Anak tentu serta merta akan memaafkan karena buatnya orang tua adalah orang paling berharga. Tapi tetap saja, luka sudah membekas pada ingatannya. Entah kelak sudah tidak berasa atau malah sering kembali terasa perihnya. Fenomena ini akan terus berlangsung turun temurun. Alam setengah sadar anak kita, di masa depan nanti akan sering melampiaskan perihnya luka pengasuhan kita menjadi pedihnya kemarahan pada anaknya. Tak lain dan tak bukan karena anak kita di masa depan adalah sikap kita di masa sekarang. Wah dari sini saya jadi termenung. “Time traveler nih,” gumam dalam hati.

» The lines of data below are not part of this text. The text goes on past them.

(* ===== verification/DateOfBirth.v ===== *)
(** The [date_of_birth] string [onSubmit] composes from the three selects:
    [`${data.year}-${String(data.month).padStart(2, '0')}-${String(data.day).padStart(2, '0')}`],
    and reading it back as an ISO date. *)
From Stdlib Require Import List Bool Arith Lia ZArith.
From S2P Require Import Prelude JsString Form.
Import ListNotations.

Definition dash : N := 45%N.

Definition date_of_birth (v : form) : jsstr :=
  year v ++ dash :: pad_start (month v) 2 (js "0") ++ dash :: pad_start (day v) 2 (js "0").

(** ** Reading an ISO date back *)

(** [s.split('-')]. *)
Fixpoint split_on (sep : N) (s : jsstr) : list jsstr :=
  match s with
  | [] => [[]]
  | x :: t =>
      if N.eqb x sep then [] :: split_on sep t
      else match split_on sep t with
           | p :: ps => (x :: p) :: ps
           | [] => [[x]]
           end
  end.

(** [YYYY-MM-DD] read as (year, month, day): three dash-separated parts,
    two-digit month and day. *)
Definition parse_iso (s : jsstr) : option (Z * Z * Z) :=
  match split_on dash s with
  | [y; mo; d] =>
      if (length mo =? 2) && (length d =? 2) then
        match parse_nonneg y, parse_nonneg mo, parse_nonneg d with
        | Some y, Some mo, Some d => Some (y, mo, d)
        | _, _, _ => None
        end
      else None
  | _ => None
  end.

(** What a padded select value must satisfy for the round trip: two
    digits, read as the same number as the unpadded value, within
    [lo..hi]. *)
Definition padded_ok (lo hi : Z) (d : jsstr) : bool :=
  let p := pad_start d 2 (js "0") in
  forallb is_digit p && (length p =? 2) &&
  match parse_nonneg p, parse_nonneg d with
  | Some a, Some b => Z.eqb a b && (lo <=? a)%Z && (a <=? hi)%Z
  | _, _ => false
  end.

(** ** Lemmas *)

Lemma split_on_nosep sep a :
  forallb (fun x => negb (N.eqb x sep)) a = true -> split_on sep a = [a].
Proof.
  induction a as [|x a IH]; simpl; [reflexivity|].
  intros H. apply andb_true_iff in H as [Hx H]. apply negb_true_iff in Hx.
  now rewrite Hx, IH.
Qed.

Lemma split_on_app sep a b :
  forallb (fun x => negb (N.eqb x sep)) a = true ->
  split_on sep (a ++ sep :: b) = a :: split_on sep b.
Proof.
  induction a as [|x a IH]; simpl; intros H; [now rewrite N.eqb_refl|].
  apply andb_true_iff in H as [Hx H]. apply negb_true_iff in Hx.
  now rewrite Hx, IH.
Qed.

Lemma digits_nodash s : forallb is_digit s = true -> forallb (fun x => negb (N.eqb x dash)) s = true.
Proof.
  rewrite !forallb_forall. intros H x Hx. specialize (H x Hx).
  destruct (N.eqb_spec x dash); subst; [discriminate | reflexivity].
Qed.

Lemma day_options_padded : forallb (padded_ok 1 31) (tl day_options) = true.
Proof. vm_compute. reflexivity. Qed.

Lemma month_options_padded : forallb (padded_ok 1 12) (tl month_options) = true.
Proof. vm_compute. reflexivity. Qed.

Lemma padded_ok_option lo hi opts d :
  forallb (padded_ok lo hi) (tl opts) = true -> hd_error opts = Some [] ->
  In d opts -> d <> [] -> padded_ok lo hi d = true.
Proof.
  destruct opts as [|o opts]; [discriminate|]. simpl. intros Hall [= ->] [<- | Hin] Hne;
    [congruence | exact (proj1 (forallb_forall _ _) Hall d Hin)].
Qed.

Lemma padded_ok_spec lo hi d :
  padded_ok lo hi d = true ->
  forallb is_digit (pad_start d 2 (js "0")) = true /\ length (pad_start d 2 (js "0")) = 2 /\
  exists a, parse_nonneg (pad_start d 2 (js "0")) = Some a /\ parse_nonneg d = Some a /\
            (lo <= a <= hi)%Z.
Proof.
  unfold padded_ok. intros H.
  apply andb_true_iff in H as [H Hp]. apply andb_true_iff in H as [Hdig Hlen].
  apply Nat.eqb_eq in Hlen.
  destruct (parse_nonneg (pad_start d 2 (js "0"))) as [a|], (parse_nonneg d) as [b|];
    try discriminate.
  apply andb_true_iff in Hp as [Hp Hhi]. apply andb_true_iff in Hp as [Hab Hlo].
  apply Z.eqb_eq in Hab. apply Z.leb_le in Hlo, Hhi. subst b.
  repeat split; eauto.
Qed.

Lemma year_option_spec cy y :
  (100 <= cy)%Z -> In y (year_options cy) -> y <> [] ->
  exists k, k < 100 /\ y = string_of_Z (cy - Z.of_nat k).
Proof.
  intros Hcy [<- | Hin] Hne; [congruence|].
  apply in_map_iff in Hin as (k & <- & Hk). apply in_seq in Hk. exists k. split; [lia | reflexivity].
Qed.

(** C7: The composed [date_of_birth] of any choice of the three selects reads
    back, as an ISO date, as exactly the chosen year, month and day, with
    the month and day zero-padded to two digits and no check that the day
    exists in that month. *)
Theorem date_of_birth_roundtrip cy v :
  (100 <= cy)%Z ->
  In (day v) day_options -> day v <> [] ->
  In (month v) month_options -> month v <> [] ->
  In (year v) (year_options cy) -> year v <> [] ->
  exists y mo d, parse_iso (date_of_birth v) = Some (y, mo, d) /\
    parse_nonneg (year v) = Some y /\ parse_nonneg (month v) = Some mo /\
    parse_nonneg (day v) = Some d /\
    (cy - 99 <= y <= cy)%Z /\ (1 <= mo <= 12)%Z /\ (1 <= d <= 31)%Z.
Proof.
  intros Hcy Hd Hd0 Hm Hm0 Hy Hy0.
  destruct (padded_ok_spec _ _ _ (padded_ok_option 1 31 _ _ day_options_padded eq_refl Hd Hd0))
    as (Hdd & Hdl & a & Hpa & Hda & Ha).
  destruct (padded_ok_spec _ _ _ (padded_ok_option 1 12 _ _ month_options_padded eq_refl Hm Hm0))
    as (Hmd & Hml & b & Hpb & Hmb & Hb).
  destruct (year_option_spec cy _ Hcy Hy Hy0) as (k & Hk & Hyk).
  destruct (string_of_Z_digits (cy - Z.of_nat k) ltac:(lia)) as [Hyd _].
  exists (cy - Z.of_nat k)%Z, b, a.
  unfold parse_iso, date_of_birth.
  rewrite split_on_app by (apply digits_nodash; now rewrite Hyk).
  rewrite split_on_app by (now apply digits_nodash).
  rewrite split_on_nosep by (now apply digits_nodash).
  rewrite Hml, Hdl. simpl. rewrite Hyk, parse_string_of_Z, Hpb, Hpa by lia.
  repeat split; auto; lia.
Qed.

Lemma date_of_birth_roundtrip_witness :
  exists y mo d,
    parse_iso (date_of_birth (mk_form [] [] (js "5") (js "02") (js "1990") [] [] [])) =
      Some (y, mo, d) /\
    parse_nonneg (js "1990") = Some y /\ parse_nonneg (js "02") = Some mo /\
    parse_nonneg (js "5") = Some d /\
    (2026 - 99 <= y <= 2026)%Z /\ (1 <= mo <= 12)%Z /\ (1 <= d <= 31)%Z.
Proof.
  apply (date_of_birth_roundtrip 2026 (mk_form [] [] (js "5") (js "02") (js "1990") [] [] []));
    simpl; solve [lia | in_list | discriminate].
Defined.

(** ** Bounds *)

Lemma four_digit_years :
  forallb (fun a => forallb (fun b =>
    length (string_of_Z (100 * Z.of_nat a + Z.of_nat b)) =? 4) (seq 0 100)) (seq 10 90) = true.
Proof. vm_compute. reflexivity. Qed.

Lemma string_of_Z_length4 z : (1000 <= z <= 9999)%Z -> length (string_of_Z z) = 4.
Proof.
  intros Hz. pose proof (Z.div_mod z 100 ltac:(lia)) as Hdm.
  pose proof (Z.mod_pos_bound z 100 ltac:(lia)) as Hb.
  set (a := (z / 100)%Z) in *. set (b := (z mod 100)%Z) in *.
  assert (Ha : (10 <= a <= 99)%Z) by lia.
  pose proof four_digit_years as H. rewrite forallb_forall in H.
  specialize (H (Z.to_nat a) ltac:(apply in_seq; lia)).
  rewrite forallb_forall in H. specialize (H (Z.to_nat b) ltac:(apply in_seq; lia)).
  rewrite !Z2Nat.id in H by lia. apply Nat.eqb_eq in H. rewrite Hdm. exact H.
Qed.

(** C19: When the page is rendered in a year between 1099 and 9999, every
    choice of the three selects composes a [date_of_birth] of exactly ten
    code units ([YYYY-MM-DD]): four year digits, two month digits, two day
    digits and two dashes. *)
Theorem date_of_birth_length cy v :
  (1099 <= cy <= 9999)%Z ->
  In (day v) day_options -> day v <> [] ->
  In (month v) month_options -> month v <> [] ->
  In (year v) (year_options cy) -> year v <> [] ->
  length (date_of_birth v) = 10.
Proof.
  intros Hcy Hd Hd0 Hm Hm0 Hy Hy0.
  destruct (padded_ok_spec _ _ _ (padded_ok_option 1 31 _ _ day_options_padded eq_refl Hd Hd0))
    as (_ & Hdl & _).
  destruct (padded_ok_spec _ _ _ (padded_ok_option 1 12 _ _ month_options_padded eq_refl Hm Hm0))
    as (_ & Hml & _).
  destruct (year_option_spec cy _ ltac:(lia) Hy Hy0) as (k & Hk & Hyk).
  unfold date_of_birth. rewrite length_app, Hyk. simpl. rewrite length_app. simpl.
  rewrite Hdl, Hml, string_of_Z_length4 by lia. reflexivity.
Qed.

Lemma date_of_birth_length_witness :
  length (date_of_birth (mk_form [] [] (js "5") (js "02") (js "1990") [] [] [])) = 10.
Proof.
  apply (date_of_birth_length 2026 (mk_form [] [] (js "5") (js "02") (js "1990") [] [] []));
    simpl; solve [lia | in_list | discriminate].
Defined.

Obat mujarab untuk luka masa lalu agar perihnya tak kembali datang di masa depan adalah memaafkan. Kita maafkan pola-pola pengasuhan VOC yang kita terima dulu. Betul, tak mudah dan lukanya tak akan bisa hilang. Tujuannya memang bukan melenyapkan bekas luka, tapi membuat perihnya tak kambuhan lagi. Dengan begitu kita akan bisa lebih kokoh dalam bersabar dan bersyukur saat membesarkan anak-anak. Tentu harapan semua orang tua melihat di masa depan anaknya menjadi orang yang jauh lebih baik dari dirinya pada berbagai sisi kehidupan. Impian itu tidak akan terwujud jika sekarang kita masih sering menjadi masa depan pola asuh salah orang tua kita. Jadi kita dulu jadi lebih baik, kelak anak kita akan menjadi jauh lebih baik. Ada satu kalimat penutup menyentuh yang disampaikan oleh pembawa acara sebagai simpulan pelatihan. Kurang lebih seperti ini, “Memaafkan masa lalu, untuk memperbaiki masa depan”.


Dari sini saya merasa tertampar. Mulai lagi menata pikiran untuk berusaha memaafkan masa lalu agar bisa mengasuh anak dengan lebih baik. Sambil bercermin saya bertanya pada sosok di baliknya, “Siapa kamu?”. Dia dengan bangga menjawab, ”Aku Sori, anak kamu dari masa depan".